Step 1: Create AWS Session and clients

In [None]:
import boto3
from botocore.config import Config

aws_session = boto3.Session(
    aws_access_key_id='',
    aws_secret_access_key='',
    region_name='us-east-1'
)

cfg = Config(retries={"max_attempts": 10, "mode": "standard"}, read_timeout=60, connect_timeout=10)

s3_client = aws_session.client('s3')
glue_client = aws_session.client('glue')

athena  = aws_session.client("athena", config=cfg)

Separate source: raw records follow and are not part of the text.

(* ===== verification/Types.v ===== *)
(** * IL value types (il/type.h, il/type.cpp)

    [Type] as the packed record the IL stores in every expression, its
    predicates, its textual spelling [typeToString] and the parser [Type.parse],
    with the round trip between the two. *)
From Stdlib Require Export Ascii.
From S2P Require Import Prelude.

(** ** The type record *)

Module TypeKind.
Inductive TypeKind : Set := Void | Int | Float | Flags | IntVector | FloatVector.
End TypeKind.
Abbreviation TypeKind := TypeKind.TypeKind.

#[export] Instance TypeKind_eq_dec : EqDecision TypeKind.
Proof. solve_decision. Defined.

Definition typeKindToString (kind : TypeKind) : string :=
  match kind with
  | TypeKind.Void => "void"
  | TypeKind.Int => "int"
  | TypeKind.Float => "float"
  | TypeKind.Flags => "flags"
  | TypeKind.IntVector => "int-vector"
  | TypeKind.FloatVector => "float-vector"
  end.

Definition kMaxBits : Z := 2048.
Definition kMaxLanes : Z := 255.

(** The class [Type]; the fields are in range of the C++ fields' types when
    [type_repr] holds, and every constructor below casts to them. *)
Record Ty : Set := MkTy { elementBits : Z; kind : TypeKind; lanes : Z }.

#[export] Instance Ty_eq_dec : EqDecision Ty.
Proof. solve_decision. Defined.

Definition voidType : Ty := MkTy 0 TypeKind.Void 1.
Definition integer (bits : Z) : Ty := MkTy (u16 bits) TypeKind.Int 1.
Definition booleanType : Ty := integer 1.
Definition floating (bits : Z) : Ty := MkTy (u16 bits) TypeKind.Float 1.
Definition flagsType : Ty := MkTy 0 TypeKind.Flags 1.
Definition intVector (elementBits lanes : Z) : Ty :=
  MkTy (u16 elementBits) TypeKind.IntVector (u8 lanes).
Definition floatVector (elementBits lanes : Z) : Ty :=
  MkTy (u16 elementBits) TypeKind.FloatVector (u8 lanes).

Definition bits (t : Ty) : Z := elementBits t * lanes t.
Definition isVoid (t : Ty) : bool := bool_decide (kind t = TypeKind.Void).
Definition isInteger (t : Ty) : bool := bool_decide (kind t = TypeKind.Int).
Definition isFloat (t : Ty) : bool := bool_decide (kind t = TypeKind.Float).
Definition isFlags (t : Ty) : bool := bool_decide (kind t = TypeKind.Flags).
Definition isVector (t : Ty) : bool :=
  bool_decide (kind t = TypeKind.IntVector) || bool_decide (kind t = TypeKind.FloatVector).
Definition isBoolean (t : Ty) : bool :=
  bool_decide (kind t = TypeKind.Int) && (elementBits t =? 1).
Definition isScalarInteger (t : Ty) : bool :=
  bool_decide (kind t = TypeKind.Int) && (0 <? elementBits t) && (elementBits t <=? 64).

Definition valid (t : Ty) : bool :=
  match kind t with
  | TypeKind.Void | TypeKind.Flags => (elementBits t =? 0) && (lanes t =? 1)
  | TypeKind.Int | TypeKind.Float =>
      (0 <? elementBits t) && (elementBits t <=? kMaxBits) && (lanes t =? 1)
  | TypeKind.IntVector | TypeKind.FloatVector =>
      (0 <? elementBits t) && (1 <? lanes t) && (bits t <=? kMaxBits)
  end.

(** [operator==] compares the three fields, so it is Leibniz equality. *)
Definition typeEq (lhs rhs : Ty) : bool :=
  bool_decide (kind lhs = kind rhs) && (elementBits lhs =? elementBits rhs)
  && (lanes lhs =? lanes rhs).

Definition typeKindCode (k : TypeKind) : Z :=
  match k with
  | TypeKind.Void => 0 | TypeKind.Int => 1 | TypeKind.Float => 2
  | TypeKind.Flags => 3 | TypeKind.IntVector => 4 | TypeKind.FloatVector => 5
  end.

Definition packed (t : Ty) : Z :=
  Z.lor (Z.lor (Z.shiftl (typeKindCode (kind t)) 24) (Z.shiftl (elementBits t) 8)) (lanes t).

(** The fields fit their C++ types, [uint16_t] and [uint8_t]. *)
Definition type_repr (t : Ty) : Prop := fits 16 (elementBits t) /\ fits 8 (lanes t).

(** ** Spelling *)

Definition digitChar (d : Z) : ascii := ascii_of_nat (48 + Z.to_nat d).

(** [std::format] of an unsigned integer: the digits of [n] in front of [acc].
    [fuel] bounds the number of digits; ten are enough for any [uint32_t]. *)
Fixpoint decimalDigits (fuel : nat) (n : Z) (acc : string) : string :=
  let acc := String (digitChar (n mod 10)) acc in
  match fuel with
  | O => acc
  | S fuel => if n / 10 =? 0 then acc else decimalDigits fuel (n / 10) acc
  end.

Definition decimal (n : Z) (rest : string) : string := decimalDigits 9 n rest.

Step 2: Extract the data from Postgres

In [7]:
import psycopg2
import pandas as pd
from io import StringIO
import logging

def extract_postgres_to_s3(
        table_name,
        schema="public",
        where_clause=None,
        partition_date=None,
        pg_config=None
    ):

    # Default configs
    pg_config = pg_config or {
        'host': 'localhost',
        'port': '5432',
        'user': 'postgres',
        'password': '4518',
        'database': 'kaggle_practice'
    }

    bucket='golu-aws-project-bucket'


    logging.basicConfig(level=logging.INFO)

    try:
        conn = psycopg2.connect(**pg_config)
        query = f"SELECT * FROM {schema}.{table_name}"
        if where_clause:
            query += f" WHERE {where_clause}"

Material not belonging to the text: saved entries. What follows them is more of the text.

Lemma terminators_check f :
  forallb (fun b => match derivedSuccessors f b with Some _ => true | None => false end) (blocks f) = true ->
  Forall (fun b => is_Some (derivedSuccessors f b)) (blocks f).
Proof.
  rewrite forallb_forall, Forall_forall. intros H b Hb%list_elem_of_In%H.
  destruct (derivedSuccessors f b); [by eexists|done].
Qed.

Lemma rebuildEdges_edges_witness :
  length (blocks loopUnlinked) = 5%nat /\
  exists f', rebuildEdges loopUnlinked = Some f' /\ cfg_ok f' /\ succsOf f' 1 = [2; 3]%N /\ predsOf f' 1 = [0; 2]%N.
Proof.
  split; [vm_compute; reflexivity|].
  destruct (rebuildEdges_edges loopUnlinked) as (f' & H1 & H2 & _).
  - vm_compute. discriminate.
  - apply terminators_check. vm_compute. reflexivity.
  - exists f'. split; [exact H1|]. split; [exact H2|].
    assert (rebuildEdges loopUnlinked = Some loopFunction) as H3 by (vm_compute; reflexivity).
    rewrite H1 in H3. apply (inj Some) in H3. rewrite H3. split; vm_compute; reflexivity.
Defined.

Lemma reversePostOrder_correct_witness :
  cfg_ok loopFunction /\ reversePostOrder loopFunction = Some [0; 1; 3; 2]%N /\ rpo_ok loopFunction [0; 1; 3; 2]%N.
Proof.
  assert (cfg_ok loopFunction) as Hok by (apply cfg_ok_check; vm_compute; reflexivity).
  assert (reversePostOrder loopFunction = Some [0; 1; 3; 2]%N) as Hr by (vm_compute; reflexivity).
  split; [exact Hok|]. split; [exact Hr|].
  pose proof (reversePostOrder_correct loopFunction Hok) as H.
  replace (hasBlock loopFunction (entryBlock loopFunction)) with true in H by (vm_compute; reflexivity).
  destruct H as (order & Ho & H). rewrite Hr in Ho. injection Ho as ->. exact H.
Defined.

        logging.info(f"Running query: {query}")

        df = pd.read_sql(query, conn)
        if df.empty:
            logging.warning("No data found.")
            return None


        # S3 key path
        key = f"raw/{table_name}"
        if partition_date:
            key += f"/dt={partition_date}"
        key += f"/{table_name}.csv"

        csv_buffer = StringIO()
        df.to_csv(csv_buffer, index=False)

        s3_client.put_object(
            Bucket=bucket,
            Key=key,
            Body=csv_buffer.getvalue()
        )

        s3_uri = f"s3://{bucket}/{key}"
        logging.info(f"‚úÖ Uploaded to: {s3_uri}")
        return s3_uri

    except Exception as e:
        logging.error(f"‚ùå Failed: {e}")
        raise

extract_postgres_to_s3("customers", "olist_brazil_e_commerce")

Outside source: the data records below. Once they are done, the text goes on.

Lemma updateIdom_ok k i idom c b :
  pass_ok k i idom -> (1 <= k)%nat -> reachable f b -> b <> entry -> pos b = i ->
  exists idom' c', updateIdom f orderIndex b (idom, c) = Some (idom', c') /\ pass_ok k (i + 1) idom' /\
    (c' = false -> idom' = idom /\ c = false) /\ ((length order < k)%nat -> idom' = idom /\ c' = c).
Proof using Hok Hrpo Hentry.
  intros Hp Hk Hr Hne Hi. pose proof (pa_tree _ _ _ Hp) as Ht.
  destruct (hasBlock_lookup f b) as [blk Hblk]; [by apply reachable_block|].
  assert (predecessors blk = predsOf f b) as Hpreds by (unfold predsOf; by rewrite Hblk).
  destruct (meetPredecessors_ok _ idom (predsOf f b) kInvalidIndex Ht) as (m & Hm & _);
    [intros p; by apply cfg_source|done|].
  destruct (meet_parent k i idom b m Hp Hk Hr Hne Hi Hm) as [Hv Hpo].
  pose proof (pass_ok_set k i idom b m Hp Hr Hne Hi Hv Hpo) as Hset.
  destruct (arrayAt_lt idom b) as [old Hold]; [rewrite (to_length _ _ Ht); by apply reachable_lt|].
  unfold updateIdom. rewrite Hblk. cbn [mbind option_bind]. rewrite Hpreds, Hm. cbn [mbind option_bind].
  rewrite Hold, Hv. cbn [mbind option_bind andb]. destruct (N.eqb_spec old m) as [->|Hneq]; cbn [negb].
  - eexists _, _. split; [done|]. rewrite (arraySet_same idom b m Hold) in Hset. split_and!; auto.
  - eexists _, _. split; [done|]. split_and!; [done|done|]. intros Hlk. exfalso.
    assert (2 <= k)%nat as Hk2.
    { pose proof (rpo_entry _ _ Hrpo) as He. apply lookup_lt_Some in He. lia. }
    destruct (pa_all _ _ _ Hp Hk2 b Hr) as (q & Hq & Hvq). rewrite Hold in Hq. injection Hq as <-.
    pose proof (to_parent _ _ Ht b old Hr Hne (conj Hold Hvq)) as Hpq. apply Hneq.
    eapply (parent_unique _ _ _ k b old m Hr); [|lia|exact Hpq|exact Hpo]. unfold lvl. destruct (_ <? _)%N; lia.
Qed.

Lemma idomPass_ok k i idom c :
  pass_ok k (N.of_nat i) idom -> (1 <= k)%nat -> (1 <= i)%nat ->
  exists idom' c', idomPass f orderIndex (drop i order) (idom, c) = Some (idom', c') /\
    (exists j, (length order <= j)%nat /\ pass_ok k (N.of_nat j) idom') /\
    (c' = false -> idom' = idom /\ c = false) /\ ((length order < k)%nat -> idom' = idom /\ c' = c).
Proof using Hok Hrpo Hentry.
  remember (drop i order) as rest eqn:Hrest. revert i idom c Hrest.
  induction rest as [|b rest IH]; intros i idom c Hrest Hp Hk Hi.
  - exists idom, c. split; [done|]. split; [|auto]. exists i. split; [|done].
    apply (f_equal length) in Hrest. rewrite length_drop in Hrest. cbn in Hrest. lia.
  - assert (order !! i = Some b) as Hb.
    { apply (f_equal (lookup 0%nat)) in Hrest. rewrite lookup_drop in Hrest. cbn in Hrest. by rewrite Nat.add_0_r in Hrest. }
    assert (rest = drop (S i) order) as Hrest'.
    { rewrite <-Nat.add_1_r, <-drop_drop, <-Hrest. done. }
    destruct (pos_lookup i b Hb) as [_ Hpos].
    assert (reachable f b) as Hr by (apply (rpo_reachable _ _ Hrpo); by eapply list_elem_of_lookup_2).
    assert (b <> entry) as Hne by (intros ->; rewrite pos_entry in Hpos; lia).
    destruct (updateIdom_ok k (N.of_nat i) idom c b Hp Hk Hr Hne Hpos) as (idom1 & c1 & Hu & Hp1 & Hc1 & Hf1).
    replace (N.of_nat i + 1)%N with (N.of_nat (S i)) in Hp1 by lia.
    destruct (IH (S i) idom1 c1 Hrest' Hp1 Hk) as (idom2 & c2 & Hrun & Hend & Hc2 & Hf2); [lia|].
    exists idom2, c2. cbn [idomPass]. rewrite Hu. cbn [mbind option_bind]. split; [done|]. split; [done|].
    split; [intros ->; destruct (Hc2 eq_refl) as [-> ->]; by apply Hc1|].
    intros Hlk. destruct (Hf2 Hlk) as [-> ->]. by apply Hf1.
Qed.

(** The end of one pass is the start of the next. *)
Lemma pass_ok_next k j idom :
  pass_ok k (N.of_nat j) idom -> (length order <= j)%nat -> pass_ok (S k) 1 idom.
Proof using Hok Hrpo Hentry.
  intros [Ht Hseen Hall] Hj.
  assert (forall b, reachable f b -> linked idom b) as Hl by (intros b Hr; apply Hseen; [done|pose proof (pos_lt b Hr); lia]).
  split; [|by intros b Hr _; apply Hl|by intros _]. destruct Ht as [H1 H2 H3 H4]. split; [done|done| |done].
  intros b q Hr Hne Hq. eapply parent_ok_level; [|by apply H3]. pose proof (pos_lt b Hr). unfold lvl.
  replace (pos b <? N.of_nat j)%N with true by (symmetry; apply N.ltb_lt; lia).
  assert (pos b <> 0%N) by (intros H0; apply Hne, pos_inj; [done|apply reachable_entry|by rewrite pos_entry]).
  by replace (pos b <? 1)%N with false by (symmetry; apply N.ltb_ge; lia).
Qed.

Lemma idomLoop_ok fuel k idom :
  pass_ok k 1 idom -> (1 <= k <= length order + 1)%nat -> (length order + 2 <= k + fuel)%nat ->
  exists idom', idomLoop fuel f orderIndex (drop 1 order) idom = Some idom' /\
    forall K, (S k <= K)%nat -> exists K', (K <= K')%nat /\ pass_ok K' 1 idom'.
Proof using Hok Hrpo Hentry.
  revert k idom. induction fuel as [|fuel IH]; intros k idom Hp Hk Hf; [lia|]. cbn [idomLoop].
  destruct (idomPass_ok k 1 idom false Hp) as (idom1 & c & Hrun & (j & Hj & Hpj) & Hc & Hfix); [lia..|].
  rewrite Hrun. cbn [mbind option_bind]. pose proof (pass_ok_next k j idom1 Hpj Hj) as Hnext. destruct c.
  - assert (~ (length order < k)%nat) by (intros Hlk; destruct (Hfix Hlk); done).
    destruct (IH (S k) idom1 Hnext) as (idom' & Hl & Hall); [lia..|]. exists idom'. split; [done|].
    intros K HK. destruct (Hall (S K)) as (K' & ? & ?); [lia|]. exists K'. split; [lia|done].
  - exists idom1. split; [done|]. destruct (Hc eq_refl) as [-> _]. intros K HK.
    cut (exists K', (K <= K')%nat /\ (1 <= K')%nat /\ pass_ok K' 1 idom); [intros (K' & ? & _ & ?); by exists K'|].
    induction HK as [|K HK (K' & HK' & H1 & HpK')]; [exists (S k); split_and!; [lia|lia|done]|].
    destruct (idomPass_ok K' 1 idom false HpK') as (idom2 & c2 & Hrun2 & (j2 & Hj2 & Hpj2) & _ & _); [lia..|].
    rewrite Hrun in Hrun2. injection Hrun2 as <- <-. exists (S K'). split_and!; [lia|lia|by eapply pass_ok_next].
Qed.

(** *** The finished tree *)

(** Every block but the entry has its immediate dominator as its parent. *)
Record dom_tree (idom : list N) : Prop := {
  dt_length : length idom = n;
  dt_entry : arrayAt idom entry = Some entry;
  dt_unreachable : forall b q, arrayAt idom b = Some q -> handleValid q = true -> reachable f b;
  dt_parent : forall b, reachable f b -> b <> entry -> exists q,
    arrayAt idom b = Some q /\ handleValid q = true /\ reachable f q /\ (pos q < pos b)%N /\ Dom f q b /\
    forall d, d <> b -> Dom f d b -> Dom f d q }.

Lemma pass_ok_init : pass_ok 1 1 (arraySet (repeat kInvalidIndex n) entry entry).
Proof using Hok Hrpo Hentry.
  destruct (reachable_lt entry reachable_entry) as [Hlt Hv].
  assert (forall b q, arrayAt (arraySet (repeat kInvalidIndex n) entry entry) b = Some q -> handleValid q = true -> b = entry) as Honly.
  { intros b q. rewrite arrayAt_set. destruct (decide (b = entry)); [done|]. intros Hq Hvq. unfold arrayAt in Hq.
    apply list_elem_of_lookup_2, list_elem_of_In, repeat_spec in Hq as ->. done. }
  assert (arrayAt (arraySet (repeat kInvalidIndex n) entry entry) entry = Some entry) as He.
  { rewrite arrayAt_set, decide_True, repeat_length by done.
    by replace (entry <? _)%N with true by (symmetry; by apply N.ltb_lt). }
  split; [|intros b Hr Hb; exists entry|lia].
  - split; [by rewrite length_arraySet, repeat_length|done| |].
    + intros b q Hr Hne [Hq Hvq]. destruct Hne. by eapply Honly.
    + intros b q Hq Hvq. rewrite (Honly b q Hq Hvq). apply reachable_entry.
  - assert (b = entry) as -> by (apply pos_inj; [done|apply reachable_entry|rewrite pos_entry; lia]). done.
Qed.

INFO:root:Running query: SELECT * FROM olist_brazil_e_commerce.customers
  df = pd.read_sql(query, conn)
INFO:root:‚úÖ Uploaded to: s3://golu-aws-project-bucket/raw/customers/customers.csv


's3://golu-aws-project-bucket/raw/customers/customers.csv'

Step 3: Crawler

In [None]:
# Create Glue Crawler

crawler_name = "crawler_03"
role = "arn:aws:iam::180294202865:role/glue_role_to_give_full_access_to_s3"
database_name = "mydb_01"
s3_target_path = f"s3://golu-aws-project-bucket/raw/customers/"  # adjust path as needed
table_prefix = "raw_"


try:
    response = glue_client.create_crawler(
        Name=crawler_name,
        Role=role,
        DatabaseName=database_name,
        Description="Crawler created via boto3 from Jupyter notebook",
        Targets={
            "S3Targets": [
                {"Path": s3_target_path}
            ]
        },
        TablePrefix=table_prefix,
        Classifiers=[],
        RecrawlPolicy={"RecrawlBehavior": "CRAWL_EVERYTHING"},
        SchemaChangePolicy={
            "UpdateBehavior": "UPDATE_IN_DATABASE",
            "DeleteBehavior": "DEPRECATE_IN_DATABASE"
        },
        Configuration='{"Version":1.0,"CreatePartitionIndex":true}'
    )
    print(f"Crawler '{crawler_name}' created. Response HTTPStatusCode: {response.get('ResponseMetadata', {}).get('HTTPStatusCode')}")
except Exception as e:
    print("Failed to create crawler:", e)

In [10]:
# List Crawlers ::
response = glue_client.get_crawlers()
crawlers = response['Crawlers']
for crawler in crawlers:
    print(f"Crawler Name: {crawler['Name']}, Crawler State: {crawler['State']}")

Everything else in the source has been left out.